No entanto, nunca fora afeita a resignação. Não era culpada pela ignorância daquelas pessoas. Não devia simplesmente desistir da vida, para evitar aquele tipo de reação. Não saíra de casa, depois de tanto tempo, para simplesmente fraquejar. Já havia lutado tanto, era preciso vencer mais aquela batalha. De súbito, uma ideia se apossou de sua mente. Antes de pô-la em prática, questionou se não estaria sendo perversa demais. Porém, não devia nada àquelas pessoas, que desde o primeiro olhar, não se preocuparam em poupá-la. Decidiu-se, então. Que a ignorância deles lhes servisse de punição.

Ela então ergueu a cabeça. Olhou para os lados. Levantou-se da cadeira lentamente, simulando fraqueza, embora não a sentisse. Percebeu que a observavam. Ela estava na primeira fileira de cadeiras, de modo que, ao voltar-se para trás, podia ver todos os que ali estavam sentados. Cuidadosamente, tirou a máscara cirúrgica que havia em seu rosto. Os olhares agora estavam apreensivos. Uma vez sem a máscara, sorriu, como se desse a eles uma última chance. Ninguém sorriu de volta. Ela então, utilizando-se de todas as forças, tossiu bem alto, fazendo questão de espalhar o máximo de perdigoto pelo ar.

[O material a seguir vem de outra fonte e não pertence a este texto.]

(* ===== verification/Floats.v ===== *)
(** * Floats: the [f64] of the source

    IEEE 754 binary64 numbers, as the standard library's executable specification
    of floating point: a [spec_float] under precision 53 and exponent bound 1024,
    every operation rounded to nearest even.  Span times and execution averages
    use the conversions, comparisons and operations below. *)
From Stdlib Require Import SpecFloat.
From S2P Require Import Prelude.

Abbreviation f64 := spec_float (only parsing).

Definition f64_prec : Z := 53.
Definition f64_emax : Z := 1024.

(** [n as f64]. *)
Definition f64_of_u64 (n : N) : f64 := binary_normalize f64_prec f64_emax (Z.of_N n) 0 false.

Definition f64_zero : f64 := S754_zero false.
Definition f64_add (x y : f64) : f64 := SFadd f64_prec f64_emax x y.
Definition f64_sub (x y : f64) : f64 := SFsub f64_prec f64_emax x y.
Definition f64_mul (x y : f64) : f64 := SFmul f64_prec f64_emax x y.
Definition f64_div (x y : f64) : f64 := SFdiv f64_prec f64_emax x y.

(** [x < y]: false when a side is NaN. *)
Definition f64_ltb (x y : f64) : bool := SFltb x y.

#[global] Instance f64_eq_dec : EqDecision f64.
Proof. solve_decision. Defined.

Lemma f64_ltb_irrefl x : f64_ltb x x = false.
Proof.
  unfold f64_ltb, SFltb, SFcompare.
  by destruct x as [| [] | |[] m e]; simpl; rewrite ?Z.compare_refl, ?Pos.compare_cont_refl.
Qed.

Era como se houvesse despejado uma bomba no local. Os que sentados estavam, correram depressa em direção à porta de saída. Empurrando-se e acotovelando uns aos outros, tentavam desesperadamente sair da sala, temendo um possível contágio pela doença mortal que devia acometer aquela moça. Uns gritavam por socorro, outros prendiam a respiração. Mesmo quando todos haviam conseguido sair, ela ainda podia ouvir o som vindo de fora, de gente caindo pelas escadas. Contemplou, então, os lugares vazios. Tinha um sorriso de satisfação no rosto. Apanhou a máscara e pôs no rosto novamente.


A tela presa à parede emitiu um sinal, e exibiu o número da senha a ser atendida. Ela olhou a própria senha. Havia cerca de doze números até que o seu fosse chamado. Mas, viu que, sobre uma das cadeiras vazias, um papel com o número chamado fora abandonado. Apanhou o mesmo e entrou na sala de atendimento. Naquele mesmo dia, durante o jantar, seus familiares preocupados, indagaram como havia sido a experiência. Ela se limitou a dizer: “Foi boa. Depois que você aprende a lidar com as pessoas, tudo fica mais fácil”.